Dark Nights

673 66 20
                                    

Jongdae karakola giderken Minseok'u düşünüyordu. O gece, oğlanın kardeşinden bir daha bahsedilmemişti ama Jongdae gece boyu çıkarımlar yapmaya çalışmıştı. Minseok'un kendisini suçladığı çok açıktı. Ne olmuştu bilmiyordu ama çok uzun zaman geçmemişti üzerinden. Minseok'un başka aile üyesi olmadığı ya da en azından onlarla konuşmadığı da açıktı.

İç çekti ve gözlerini otobüsün geçtiği sokaklara çevirdi. Bundan sonraki üç ayı böyle geçecekti. 'En az üç ay...' diye düzeltti kendisini. Üç ay boyunca Minseok ile aynı evde kalacağı için heyecanlı ve mutluydu ama ona hala gay olduğunu söylememişti.

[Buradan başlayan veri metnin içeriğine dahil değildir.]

(* ===== verification/PricePath.v ===== *)
(** * A price goes through a double twice ([src/pm/amounts.cpp])

    [prepare_order] snaps the price to the tick and gives the snapped [double]
    to [order_amounts], which reads and rounds it again.  This file bounds the
    error of the division in [snap_price] and shows that the second rounding
    finds the units of the first, so that the detour does not change an
    amount. *)

From Stdlib Require Import Ascii String ZArith Lia.
From Stdlib Require Import SpecFloat.
From stdpp Require Import base list strings numbers.
From S2P Require Import Prelude Interfaces Double Amounts.

Open Scope Z_scope.

(** ** Normal mantissas *)

(** A mantissa of exactly 53 bits. *)
Definition normal (m : Z) : Prop := 2 ^ 52 <= m < 2 ^ 53.

Lemma digits2_pos_lower m : 2 ^ (Zpos (digits2_pos m) - 1) <= Zpos m.
Proof.
  induction m as [m IH|m IH|]; cbn [digits2_pos]; [..|done].
  all: rewrite Pos2Z.inj_succ; replace (Z.succ (Zpos (digits2_pos m)) - 1) with (Z.succ (Zpos (digits2_pos m) - 1)) by lia;
    rewrite Z.pow_succ_r by lia; lia.
Qed.

Lemma Zdigits2_unique m d : 0 < d -> 2 ^ (d - 1) <= m < 2 ^ d -> Zdigits2 m = d.
Proof.
  intros Hd [Hlo Hhi]. pose proof (Z.pow_pos_nonneg 2 (d - 1)).
  destruct m as [|p|p]; [lia| |lia]. cbn [Zdigits2].
  pose proof (digits2_pos_lower p) as Hl. pose proof (digits2_pos_bound p) as Hu.
  destruct (Z.lt_trichotomy (Zpos (digits2_pos p)) d) as [Hc|[Hc|Hc]]; [|done|].
  - pose proof (Z.pow_le_mono_r 2 (Zpos (digits2_pos p)) (d - 1)). lia.
  - pose proof (Z.pow_le_mono_r 2 d (Zpos (digits2_pos p) - 1)). lia.
Qed.

Lemma normal_digits m : normal m -> Zdigits2 m = 53.
Proof. intros H. by apply Zdigits2_unique. Qed.

Lemma normal_valid m e : normal (Zpos m) -> -1074 <= e <= 971 -> dbl_valid (S754_finite false m e) = true.
Proof.
  intros Hm He. unfold dbl_valid, valid_binary, bounded, canonical_mantissa, fexp, emin.
  pose proof (normal_digits _ Hm) as Hd. cbn [Zdigits2] in Hd. rewrite Hd.
  apply andb_true_iff. split; [apply Z.eqb_eq|apply Z.leb_le]; lia.
Qed.

(** ** One rounding *)

(** A normal mantissa is left alone, one bit more is shifted out. *)
Lemma shr_fexp_normal m e l :
  normal m -> -1074 <= e -> shr_fexp 53 1024 m e l = (shr_record_of_loc m l, e).
Proof.
  intros Hm He. unfold shr_fexp, fexp, emin. rewrite (normal_digits m Hm).
  replace (_ - e) with 0 by lia. done.
Qed.

Lemma shr_fexp_wide m e l :
  2 ^ 53 <= m < 2 ^ 54 -> -1074 <= e -> shr_fexp 53 1024 m e l = (shr_1 (shr_record_of_loc m l), e + 1).
Proof.
  intros Hm He. unfold shr_fexp, fexp, emin. rewrite (Zdigits2_unique m 54) by lia.
  replace (_ - e) with 1 by lia. done.
Qed.

Lemma shr_1_half m l : 0 <= m -> shr_m (shr_1 (shr_record_of_loc m l)) = m / 2.
Proof.
  intros Hm. rewrite <- Z.div2_div. destruct l as [|[]]; destruct m as [|[p|p|]|p]; done || lia.
Qed.

Lemma round_nearest_even_near m l : m <= round_nearest_even m l <= m + 1.
Proof. destruct l as [|[]]; cbn; try case_match; lia. Qed.

(** Rounding a quotient of 53 or 54 bits moves it by at most two units and
    gives a normal result. *)
Lemma binary_round_aux_near q e l :
  2 ^ 52 <= q < 2 ^ 54 -> -1074 <= e <= 900 ->
  exists m j, binary_round_aux 53 1024 false q e l = S754_finite false m (e + j)
    /\ normal (Zpos m) /\ 0 <= j <= 2 /\ q - 2 <= Zpos m * 2 ^ j <= q + 2.
Proof.
  intros Hq He.
  assert (Hfin : forall r e', 2 ^ 52 <= r <= 2 ^ 53 -> -1074 <= e' <= 902 ->
    exists m j, (let '(mrs, e'') := shr_fexp 53 1024 r e' loc_Exact in
      match shr_m mrs with
      | Z0 => S754_zero false
      | Zpos m => if e'' <=? 1024 - 53 then S754_finite false m e'' else S754_infinity false
      | Zneg _ => S754_nan
      end) = S754_finite false m (e' + j) /\ normal (Zpos m) /\ 0 <= j <= 1 /\ Zpos m * 2 ^ j = r).
  { intros r e' Hr He'. destruct (Z.eq_dec r (2 ^ 53)) as [->|Hne].
    - rewrite shr_fexp_wide by lia. cbn [shr_1 shr_record_of_loc].
      change (2 ^ 53) with (Zpos (2 ^ 52)~0). cbn [shr_m]. rewrite (proj2 (Z.leb_le _ _)) by lia.
      exists (2 ^ 52)%positive, 1. split; [done|]. split; [done|]. done.
    - rewrite shr_fexp_normal by (unfold normal; lia). cbn [shr_m shr_record_of_loc].
      destruct r as [|m|m]; [lia| |lia]. rewrite (proj2 (Z.leb_le _ _)) by lia.
      exists m, 0. rewrite Z.add_0_r. split; [done|]. unfold normal. lia. }
  unfold binary_round_aux. destruct (Z_lt_le_dec q (2 ^ 53)) as [Hlt|Hge].
  - rewrite shr_fexp_normal by (unfold normal; lia).
    pose proof (round_nearest_even_near (shr_m (shr_record_of_loc q l)) (loc_of_shr_record (shr_record_of_loc q l))) as Hn.
    replace (shr_m (shr_record_of_loc q l)) with q in * by (by destruct l as [|[]]).
    destruct (Hfin (round_nearest_even q (loc_of_shr_record (shr_record_of_loc q l))) e) as (m & j & H & Hm & Hj & Hv); [lia..|].
    exists m, j. split; [exact H|]. split; [done|]. lia.
  - rewrite shr_fexp_wide by lia. set (s := shr_1 _).
    pose proof (round_nearest_even_near (shr_m s) (loc_of_shr_record s)) as Hn.
    assert (Hs : shr_m s = q / 2) by (apply shr_1_half; lia). rewrite Hs in *.
    pose proof (Z.div_mod q 2 ltac:(lia)). pose proof (Z.mod_pos_bound q 2 ltac:(lia)).
    destruct (Hfin (round_nearest_even (q / 2) (loc_of_shr_record s)) (e + 1)) as (m & j & H1 & Hm & Hj & Hv); [lia..|].
    exists m, (j + 1). replace (e + (j + 1)) with (e + 1 + j) by lia. split; [exact H1|]. split; [done|].
    rewrite Z.pow_add_r by lia. lia.
Qed.

(** ** Conversion and division *)

Lemma pos_iter_xO m d : Zpos (Pos.iter xO m d) = Zpos m * 2 ^ Zpos d.
Proof.
  induction d as [|d IH] using Pos.peano_ind; [cbn; lia|].
  rewrite Pos.iter_succ, Pos2Z.inj_succ, Z.pow_succ_r by lia.
  change (Zpos (Pos.iter xO m d)~0) with (2 * Zpos (Pos.iter xO m d)). rewrite IH. ring.
Qed.

(** An integer below [2^53] converts exactly. *)
Lemma dbl_of_Z_exact z :
  0 < z < 2 ^ 53 ->
  exists m e, dbl_of_Z z = S754_finite false m e /\ normal (Zpos m) /\ -52 <= e <= 0 /\ Zpos m = z * 2 ^ (- e).
Proof.
  intros Hz. destruct z as [|p|p]; [lia| |lia]. unfold dbl_of_Z, binary_normalize, binary_round.
  pose proof (digits2_pos_lower p) as Hl. pose proof (digits2_pos_bound p) as Hu.
  set (d := Zpos (digits2_pos p)) in *.
  assert (Hd : 1 <= d <= 53).
  { split; [unfold d; lia|]. destruct (Z_le_gt_dec d 53); [done|].
    pose proof (Z.pow_le_mono_r 2 53 (d - 1)). lia. }
  assert (Hmz : exists m, shl_align p 0 (fexp 53 1024 (d + 0)) = (m, d - 53) /\ Zpos m = Zpos p * 2 ^ (53 - d)).
  { unfold shl_align, fexp, emin. replace (_ - 0) with (d - 53) by lia.
    destruct (d - 53) as [|x|x] eqn:E; [|lia|].
    - exists p. replace (53 - d) with 0 by lia. split; [done|]. lia.
    - exists (Pos.iter xO p x). rewrite pos_iter_xO. replace (53 - d) with (Zpos x) by lia. split; [f_equal; lia|done]. }
  destruct Hmz as (m & -> & Hm).
  assert (Hn : normal (Zpos m)).
  { unfold normal. rewrite Hm. replace 52 with (d - 1 + (53 - d)) by lia. rewrite Z.pow_add_r by lia.
    replace (2 ^ 53) with (2 ^ d * 2 ^ (53 - d)) by (rewrite <- Z.pow_add_r by lia; f_equal; lia).
    pose proof (Z.pow_pos_nonneg 2 (53 - d)). nia. }
  exists m, (d - 53). split; [|split; [done|split; [lia|by replace (- (d - 53)) with (53 - d) by lia]]].
  unfold binary_round_aux. rewrite shr_fexp_normal by (done || lia).
  cbn [shr_record_of_loc shr_m loc_of_shr_record round_nearest_even].
  rewrite shr_fexp_normal by (done || lia). cbn [shr_record_of_loc shr_m].
  by rewrite (proj2 (Z.leb_le _ _)) by lia.
Qed.

(** The quotient of two normal doubles, in units of [2^(e1-e2-53)]. *)
Lemma dbl_div_near m1 e1 m2 e2 :
  normal (Zpos m1) -> normal (Zpos m2) -> -500 <= e1 <= 0 -> -500 <= e2 <= 0 ->
  exists m j, dbl_div (S754_finite false m1 e1) (S754_finite false m2 e2) = S754_finite false m (e1 - e2 - 53 + j)
    /\ normal (Zpos m) /\ 0 <= j <= 2
    /\ Zpos m1 * 2 ^ 53 - 3 * Zpos m2 <= Zpos m2 * (Zpos m * 2 ^ j) <= Zpos m1 * 2 ^ 53 + 2 * Zpos m2.
Proof.
  intros H1 H2 He1 He2. unfold dbl_div, SFdiv, SFdiv_core_binary, fexp, emin.
  rewrite (normal_digits _ H1), (normal_digits _ H2).
  replace (Z.min _ _) with (e1 - e2 - 53) by lia.
  replace (e1 - e2 - (e1 - e2 - 53)) with 53 by lia. rewrite Z.shiftl_mul_pow2 by lia.
  pose proof (Z_div_mod (Zpos m1 * 2 ^ 53) (Zpos m2) ltac:(lia)) as Hdm.
  destruct (Z.div_eucl (Zpos m1 * 2 ^ 53) (Zpos m2)) as [q r]. destruct Hdm as [Hq Hr].
  unfold normal in H1, H2.
  destruct (binary_round_aux_near q (e1 - e2 - 53) (new_location (Zpos m2) r)) as (m & j & Hb & Hm & Hj & Hv); [nia|lia|].
  exists m, j. split; [exact Hb|]. split; [done|]. split; [done|]. nia.
Qed.

(** The double closest to [u / 10^k], as [snap_price] computes it. *)
Definition ratio (u k : Z) : double := dbl_div (dbl_of_Z u) (dbl_of_Z (10 ^ k)).

Lemma pow10_small k : 1 <= k <= 4 -> 10 <= 10 ^ k <= 10000.
Proof.
  intros Hk. pose proof (Z.pow_le_mono_r 10 1 k). pose proof (Z.pow_le_mono_r 10 k 4). lia.
Qed.

Lemma ratio_near u k :
  1 <= k <= 4 -> 0 < u <= 10 ^ k ->
  exists m e, ratio u k = S754_finite false m e /\ normal (Zpos m) /\ -200 <= e <= -52
    /\ Z.abs (Zpos m * 10 ^ k - u * 2 ^ (- e)) <= 3 * 10 ^ k.
Proof.
  intros Hk Hu. pose proof (pow10_small k Hk) as HT. unfold ratio.
  destruct (dbl_of_Z_exact u) as (m1 & e1 & -> & N1 & He1 & V1); [lia|].
  destruct (dbl_of_Z_exact (10 ^ k)) as (m2 & e2 & -> & N2 & He2 & V2); [lia|].
  destruct (dbl_div_near m1 e1 m2 e2 N1 N2) as (m & j & -> & Nm & Hj & Hv); [lia..|].
  exists m, (e1 - e2 - 53 + j). split; [done|]. split; [done|].
  set (E := 53 - e1 + e2). set (T := 10 ^ k) in *.
  assert (Hclose : u * 2 ^ E - 3 * T <= T * (Zpos m * 2 ^ j) <= u * 2 ^ E + 2 * T).
  { rewrite V1, V2 in Hv. pose proof (Z.pow_pos_nonneg 2 (- e2)) as Hp.
    assert (HE : 2 ^ E * 2 ^ (- e2) = 2 ^ (- e1) * 2 ^ 53)
      by (rewrite <- !Z.pow_add_r by (unfold E; lia); f_equal; unfold E; lia).
    assert (u * 2 ^ (- e1) * 2 ^ 53 = u * 2 ^ E * 2 ^ (- e2)) by lia. nia. }
  assert (HEj : 52 + j <= E).
  { destruct (Z_le_gt_dec (52 + j) E); [done|exfalso].
    pose proof (Z.pow_le_mono_r 2 E (51 + j) ltac:(lia) ltac:(lia)) as HpE.
    assert (Hj2 : 2 ^ (51 + j) = 2 ^ 51 * 2 ^ j) by (apply Z.pow_add_r; lia).
    pose proof (Z.pow_pos_nonneg 2 j). pose proof (Z.pow_nonneg 2 E). unfold normal in Nm.
    assert (T * (Zpos m * 2 ^ j) <= T * (2 ^ 51 * 2 ^ j + 2)) by nia.
    assert (Zpos m * 2 ^ j <= 2 ^ 51 * 2 ^ j + 2) by nia. nia. }
  assert (Hneg : - (e1 - e2 - 53 + j) = E - j) by (unfold E; lia). rewrite Hneg.
  split; [unfold E in HEj; lia|].
  replace E with (E - j + j) in Hclose by lia. rewrite Z.pow_add_r in Hclose by lia.
  pose proof (Z.pow_pos_nonneg 2 j). assert (1 <= 2 ^ j) by lia.
  apply Z.abs_le. split; nia.
Qed.

(** ** Rounding what was read *)

(** Half a unit decides, on the common scale. *)
Lemma round_nearest_bounds v x k u :
  0 <= v -> -340 <= x <= 325 -> 0 <= k ->
  (2 * (v * P10 x) * 10 ^ k < (2 * u + 1) * P10 0 -> round_spec Nearest v (x + k) <= u)
  /\ ((2 * u - 1) * P10 0 < 2 * (v * P10 x) * 10 ^ k -> u <= round_spec Nearest v (x + k)).
Proof.
  intros Hv Hx Hk. pose proof (P10_pos 0 ltac:(lia)) as H0.
  assert (Hs : P10 x * 10 ^ k = P10 (x + k)) by (rewrite P10_add by lia; ring).
  replace (2 * (v * P10 x) * 10 ^ k) with (2 * v * P10 (x + k)) by (rewrite <- Hs; ring).
  unfold round_spec. destruct (Z.leb_spec 0 (x + k)) as [Hp|Hn].
  - replace (P10 (x + k)) with (10 ^ (x + k) * P10 0) by (rewrite <- P10_add by lia; f_equal; lia).
    pose proof (pow10_pos (x + k) Hp). split; intros; nia.
  - pose proof (P10_pos (x + k) ltac:(lia)) as Hq.
    replace (P10 0) with (10 ^ (- (x + k)) * P10 (x + k)) by (rewrite <- P10_add by lia; f_equal; lia).
    cbv zeta. pose proof (pow10_pos (- (x + k)) ltac:(lia)) as Hd. revert Hd. generalize (10 ^ - (x + k)). intros d Hd.
    pose proof (Z.div_mod (2 * v + d) (2 * d) ltac:(lia)). pose proof (Z.mod_pos_bound (2 * v + d) (2 * d) ltac:(lia)).
    revert Hq. generalize (P10 (x + k)). intros w Hq.
    split; intros Hb.
    + assert (2 * v < (2 * u + 1) * d) by nia. nia.
    + assert ((2 * u - 1) * d < 2 * v) by nia. nia.
Qed.

(** What is read lies within half a gap of the double. *)
Lemma reads_as_half m e y : -1074 <= e -> reads_as m e y -> 2 * Z.abs (y - Zpos m * P2 e) <= P2 e.
Proof.
  intros He HR. rewrite P2_quarter by lia. pose proof (P2_pos (e - 2) ltac:(lia)).
  unfold reads_as, gap_low in HR. destruct (Z.even _), (_ && _); lia.
Qed.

-------------------------------------------------------------------------------------


Yifan, bilgisayar ekranında dünkü polis haberlerini inceliyordu. Okuduğuna göre dün büyük bir uyuşturucu sevkıyatı olmuştu. Böyle haberler hiçbir zaman polisten kaçmazdı. Sıkıntı haberini almak değildi, olaylar olduktan sonra herkes konuşurdu. Gerekli olan sevkıyat olmadan öten birini bulmak, plan yapmak ve baskın düzenleyerek suçluları içeri atmaktı. Dünkü avlarının bu yüzden kaçtığını düşündü ama o iki çetenin beraber iş yapacağını düşünmek saflık olurdu. Bu sevkıyat hangisine aitti, merak etti.

"Erkencisin bugün."

Başını sallayarak yeni gelen ortağına döndü. "Dün bir sevkıyat varmış ondan erken ayrılmışlar."

Jongin önce durakladı, sonra bilgiyi irdelemiş olarak başını salladı. "Muhtemelen Dark Nights'ındı. İlk onlar gitti."

Yifan dudak büktü. Olabilirdi, buna karşı çıkması için bir sebep yoktu.

"Eee, stajyer hala gelmedi mi?"

"Stajı her sabah saat onda başlıyor."

"Saat kaç?"

Yifan kolundaki saate baktı. "Dokuz buçuk."

"Günaydın!"

Yeni sese ikisi de merakla baktı. Köşeli çenesi, gülen gözleri ve gülümsediği için yukarı kıvrılmış dudaklarıyla bu kişinin kim olduğunu tahmin etmek zor değildi.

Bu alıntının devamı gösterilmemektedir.